> _How to complete this task_
Count every line below that holds "earlier". Number only.

(Stored items)
(* ===== verification/Log.v ===== *)
(** * Log: levels, handlers and console suppression (rustdv-sim/src/log.rs).

    The thread-local configuration is one record; emitting returns the writes
    it makes, each to the console or to a file.  Files are named by the handle
    the operating system gave; opening one may fail, so the operations that
    open take the outcome of the open.  The time stamp is text the caller
    formats. *)
From Stdlib Require Import Ascii.
From S2P Require Import Prelude Path.

Module Log.

Inductive Level := Debug | Info | Warning | Error | Critical | Off.

(** The discriminants: levels are compared by them. *)
Definition rank (l : Level) : nat :=
  match l with Debug => 0 | Info => 1 | Warning => 2 | Error => 3 | Critical => 4 | Off => 5 end.
Definition level_ge (a b : Level) : bool := rank b <=? rank a.

Definition level_str (l : Level) : string :=
  match l with
  | Debug => "DEBUG" | Info => "INFO" | Warning => "WARNING"
  | Error => "ERROR" | Critical => "CRITICAL" | Off => "OFF"
  end.

Abbreviation File := nat (only parsing).

Record Config := {
  threshold : Level;
  target_levels : list (string * Level);
  log_file : option File;
  target_files : list (string * File);
  target_console : list (string * bool);
}.

Definition initial : Config :=
  {| threshold := Info; target_levels := []; log_file := None; target_files := []; target_console := [] |}.

Definition set_level (l : Level) (c : Config) : Config :=
  {| threshold := l; target_levels := target_levels c; log_file := log_file c;
     target_files := target_files c; target_console := target_console c |}.

(** [v.retain(|(p, _)| p != prefix); v.push((prefix, x))]. *)
Definition replace_entry {A} (prefix : string) (x : A) (v : list (string * A)) : list (string * A) :=
  filter (λ e, e.1 ≠ prefix) v ++ [(prefix, x)].

Definition set_level_for (prefix : string) (l : Level) (c : Config) : Config :=
  {| threshold := threshold c; target_levels := replace_entry prefix l (target_levels c); log_file := log_file c;
     target_files := target_files c; target_console := target_console c |}.

Definition set_console_for (prefix : string) (on : bool) (c : Config) : Config :=
  {| threshold := threshold c; target_levels := target_levels c; log_file := log_file c;
     target_files := target_files c; target_console := replace_entry prefix on (target_console c) |}.

(** [opened] is what [open_log] answered. *)
Definition log_to_file {E} (opened : Result File E) (c : Config) : Result Config E :=
  match opened with
  | Ok f => Ok {| threshold := threshold c; target_levels := target_levels c; log_file := Some f;
                  target_files := target_files c; target_console := target_console c |}
  | Err e => Err e
  end.

Definition remove_log_file (c : Config) : Config :=
  {| threshold := threshold c; target_levels := target_levels c; log_file := None;
     target_files := target_files c; target_console := target_console c |}.

Definition add_file_for {E} (prefix : string) (opened : Result File E) (c : Config) : Result Config E :=
  match opened with
  | Ok f => Ok {| threshold := threshold c; target_levels := target_levels c; log_file := log_file c;
                  target_files := target_files c ++ [(prefix, f)]; target_console := target_console c |}
  | Err e => Err e
  end.

Definition reset_config (c : Config) : Config :=
  {| threshold := Info; target_levels := []; log_file := None; target_files := []; target_console := [] |}.

Definition under (path prefix : string) : bool := Path.str_is_under path prefix.

(** [Iterator::max_by_key]: the last of the greatest. *)
Definition max_by_key {A} (key : A → nat) (l : list A) : option A :=
  foldl (λ acc x, match acc with
                  | None => Some x
                  | Some y => if key x <? key y then Some y else Some x
                  end) None l.

(** [iter().filter(under).max_by_key(len).map(value)]. *)
Definition resolve {A} (v : list (string * A)) (path : string) : option A :=
  snd <$> max_by_key (λ e, String.length e.1) (filter (λ e, under path e.1 = true) v).

Definition console_enabled_for (c : Config) (path : string) : bool :=
  match resolve (target_console c) path with Some on => on | None => true end.

Inductive Sink := Console | ToFile (f : File).

Definition emit_for (c : Config) (path line : string) : list (Sink * string) :=
  (if console_enabled_for c path then [(Console, line)] else []) ++
  omap (λ e, if under path e.1 then Some (ToFile e.2, line) else None) (target_files c) ++
  match log_file c with Some f => [(ToFile f, line)] | None => [] end.

Definition emit (c : Config) (line : string) : list (Sink * string) :=
  (Console, line) :: match log_file c with Some f => [(ToFile f, line)] | None => [] end.

(** [{:<8}]. *)
Fixpoint pad_right (n : nat) (s : string) : string :=
  match n, s with
  | 0, _ => s
  | S m, EmptyString => String " "%char (pad_right m EmptyString)
  | S m, String c r => String c (pad_right m r)
  end.

Definition log (c : Config) (stamp : string) (l : Level) (msg : string) : list (Sink * string) :=
  if level_ge l (threshold c) then
    emit c (stamp +:+ "ns " +:+ pad_right 8 (level_str l) +:+ " " +:+ msg)
  else [].

(** ** Named loggers *)

Record Logger := { path : Path.RustdvPath }.

Definition new (p : string) : Logger :=
  {| path := if decide (p = EmptyString) then Path.empty
             else foldl Path.child Path.empty (Path.split_dot p) |}.
Definition at_ (p : Path.RustdvPath) : Logger := {| path := p |}.

Definition enabled (c : Config) (lg : Logger) (l : Level) : bool :=
  match resolve (target_levels c) (Path.as_str (path lg)) with
  | Some t => level_ge l t
  | None => level_ge l (threshold c)
  end.

Definition logger_log (c : Config) (lg : Logger) (stamp : string) (l : Level) (msg : string) : list (Sink * string) :=
  if enabled c lg l then
    emit_for c (Path.as_str (path lg))
      (stamp +:+ "ns " +:+ pad_right 8 (level_str l) +:+ " [" +:+ Path.as_str (path lg) +:+ "]: " +:+ msg)
  else [].

(** ** Resolution of per-subtree settings *)

Lemma max_by_key_snoc {A} (key : A → nat) l x :
  max_by_key key (l ++ [x]) =
  match max_by_key key l with None => Some x | Some y => if key x <? key y then Some y else Some x end.
Proof. unfold max_by_key. by rewrite foldl_app. Qed.

Lemma max_by_key_spec {A} (key : A → nat) l :
  match max_by_key key l with
  | None => l = []
  | Some x => x ∈ l ∧ ∀ y, y ∈ l → key y ≤ key x
  end.
Proof.
  induction l as [|x l IH] using rev_ind; [done|]. rewrite max_by_key_snoc.
  destruct (max_by_key key l) as [y|].
  - destruct IH as [Hy Hmax]. destruct (Nat.ltb_spec (key x) (key y)).
    + split; [set_solver|]. intros z [?%Hmax| ->%list_elem_of_singleton]%elem_of_app; lia.
    + split; [set_solver|]. intros z [?%Hmax| ->%list_elem_of_singleton]%elem_of_app; lia.
  - subst. simpl. split; [set_solver|]. by intros y ->%list_elem_of_singleton.
Qed.

(** What was last set for a prefix by a history of settings. *)
Definition last_set {A} (hist : list (string * A)) (p : string) : option A :=
  foldl (λ acc e, if decide (e.1 = p) then Some e.2 else acc) None hist.

Definition table {A} (hist : list (string * A)) : list (string * A) :=
  foldl (λ v e, replace_entry e.1 e.2 v) [] hist.

Lemma table_elem {A} (hist : list (string * A)) p x :
  (p, x) ∈ table hist ↔ last_set hist p = Some x.
Proof.
  unfold table, last_set. induction hist as [|[q y] hist IH] using rev_ind; simpl; [set_solver|].
  rewrite !foldl_app. simpl. unfold replace_entry.
  rewrite elem_of_app, list_elem_of_filter, list_elem_of_singleton. simpl.
  destruct (decide (q = p)) as [->|Hne]; [naive_solver|]. rewrite <- IH. naive_solver.
Qed.

(** Two prefixes of one path with the same length are the same. *)
Lemma string_prefix_unique (a b x y : string) :
  String.length a = String.length b → a +:+ x = b +:+ y → a = b.
Proof.
  revert b. induction a as [|c a IH]; intros [|d b] Hl He; try done.
  change (String c (a +:+ x) = String d (b +:+ y)) in He. simplify_eq/=. f_equal. by apply IH.
Qed.

Lemma under_text p prefix : under p prefix = true → ∃ rest, p = prefix +:+ rest.
Proof.
  intros [->|[->|[rest ->]]]%Path.str_is_under_text.
  - by exists p.
  - exists EmptyString. by rewrite string_app_nil_r.
  - by exists ("." +:+ rest).
Qed.

Lemma under_unique p a b :
  under p a = true → under p b = true → String.length a = String.length b → a = b.
Proof. intros [x Hx]%under_text [y Hy]%under_text Hl. apply (string_prefix_unique a b x y); congruence. Qed.

(** A subtree setting is decided by the longest prefix that covers the path,
    and for that prefix by the last call. *)
Lemma subtree_setting_resolution {A} (hist : list (string * A)) (p : string) :
  match resolve (table hist) p with
  | Some x => ∃ prefix, under p prefix = true ∧ last_set hist prefix = Some x ∧
      ∀ other, under p other = true → is_Some (last_set hist other) →
        other = prefix ∨ String.length other < String.length prefix
  | None => ∀ prefix, under p prefix = true → last_set hist prefix = None
  end.
Proof.
  unfold resolve. set (l := filter _ _).
  assert (∀ q x, (q, x) ∈ l ↔ under p q = true ∧ last_set hist q = Some x) as Hl.
  { intros q x. unfold l. by rewrite list_elem_of_filter, table_elem. }
  pose proof (max_by_key_spec (λ e : string * A, String.length e.1) l) as H.
  destruct (max_by_key _ l) as [[q x]|]; simpl in *.
  - destruct H as [[Hq Hx]%Hl Hmax]. exists q. split_and!; [done..|]. intros other Ho [y Hy].
    specialize (Hmax (other, y)). simpl in Hmax. rewrite Hl in Hmax. specialize (Hmax (conj Ho Hy)).
    destruct (decide (String.length other = String.length q)) as [E|]; [left|right; lia].
    by apply (under_unique p).
  - intros q Hq. destruct (last_set hist q) as [x|] eqn:E; [|done].
    assert ((q, x) ∈ l) as Hin by (by apply Hl). rewrite H in Hin. by apply elem_of_nil in Hin.
Qed.

(** The tables of a configuration are built by exactly such histories. *)
Lemma config_tables (ls : list (string * Level)) (cs : list (string * bool)) c :
  target_levels (foldl (λ c e, set_level_for e.1 e.2 c) (reset_config c) ls) = table ls ∧
  target_console (foldl (λ c e, set_console_for e.1 e.2 c) (reset_config c) cs) = table cs.
Proof.
  unfold table. split.
  - induction ls as [|e ls IH] using rev_ind; [done|]. rewrite !foldl_app. simpl. by rewrite IH.
  - induction cs as [|e cs IH] using rev_ind; [done|]. rewrite !foldl_app. simpl. by rewrite IH.
Qed.

(** After a reset and any sequence of [set_level_for] calls, whether a
    component's message passes is decided by the longest prefix that covers the
    component, and for that prefix by the last call: earlier calls for the same
    prefix, shorter prefixes and other subtrees (or whatever an earlier test
    configured) never matter; with no covering prefix the default level holds. *)
Theorem level_resolution hist c0 lg l :
  let c := foldl (λ c e, set_level_for e.1 e.2 c) (reset_config c0) hist in
  let p := Path.as_str (path lg) in
  (enabled c lg l = level_ge l Info ∧ ∀ prefix, under p prefix = true → last_set hist prefix = None) ∨
  ∃ prefix t, enabled c lg l = level_ge l t ∧ under p prefix = true ∧ last_set hist prefix = Some t ∧
    ∀ other, under p other = true → is_Some (last_set hist other) →
      other = prefix ∨ String.length other < String.length prefix.
Proof.
  cbv zeta. pose proof (subtree_setting_resolution hist (Path.as_str (path lg))) as H.
  unfold enabled. destruct (config_tables hist [] c0) as [-> _].
  assert (threshold (foldl (λ c e, set_level_for e.1 e.2 c) (reset_config c0) hist) = Info) as ->.
  { clear H. induction hist as [|e hist IH] using rev_ind; [done|]. by rewrite foldl_app. }
  destruct (resolve (table hist) _) as [t|]; [right|by left].
  destruct H as (prefix & ? & ? & ?). by exists prefix, t.
Qed.

(** With logging off nothing is written anywhere for the subtree. *)
Lemma off_silences c lg stamp l msg :
  l ≠ Off → resolve (target_levels c) (Path.as_str (path lg)) = Some Off → logger_log c lg stamp l msg = [].
Proof. intros Hl H. unfold logger_log, enabled. rewrite H. by destruct l. Qed.

End Log.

> _Task answer_
2